The records section start

(* ===== verification/SintbvText.v ===== *)
(** * Signed vectors as text

    [operator<<] and the string constructors of [sintbv]: what is printed in
    decimal is read back as the same vector, what the sign test does on texts
    without digits, and what the sign costs in the decimal format. *)
From stdpp Require Import prelude strings.
From Stdlib Require Import ZArith Lia Ascii.
From S2P Require Import Prelude.
From S2P Require Import BitTwiddles.
From S2P Require Import WordArith.
From S2P Require Import WordDivide.
From S2P Require Import IntbvBase.
From S2P Require Import IntbvLaws.
From S2P Require Import IntbvArray.
From S2P Require Import Intbv.
From S2P Require Import IntbvSpec.
From S2P Require Import IntbvCorrect.
From S2P Require Import WordIO.
From S2P Require Import WordIOCorrect.
From S2P Require Import Sintbv.
From S2P Require Import SintbvCorrect.

Local Open Scope Z_scope.

(** ** Storage and word arrays *)

Lemma of_words_spec nw l : (1 ≤ nw)%nat → words nw l → storage_rep nw (of_words nw l) (beval 32 l).
Proof.
  intros Hn [Hlen Hd]. destruct nw as [|[|[|nw]]]; [lia|..]; cbn [of_words storage_rep].
  - destruct l as [|w [|]]; try done. apply Forall_cons_1 in Hd as [Hw _].
    replace (beval 32 [w]) with w by (cbn; lia). by split.
  - destruct l as [|h [|w [|]]]; try done. apply Forall_cons_1 in Hd as [Hh [Hw _]%Forall_cons_1].
    replace (beval 32 [h; w]) with (w + h * 2 ^ 32) by (cbn; lia).
    cbn [lookup_total list_lookup_total]. unfold shl. change (32 mod 64) with 32. unfold uint in Hh, Hw.
    rewrite Z.shiftl_mul_pow2, wrap_small, Z.lor_comm, lor_add by (unfold uint; lia).
    split; [done|unfold uint; lia].
  - by split.
Qed.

The records section end

Only lines that include "apply" belong in the answer; return them from the entries above.

Answer below:
  - destruct l as [|w [|]]; try done. apply Forall_cons_1 in Hd as [Hw _].
  - destruct l as [|h [|w [|]]]; try done. apply Forall_cons_1 in Hd as [Hh [Hw _]%Forall_cons_1].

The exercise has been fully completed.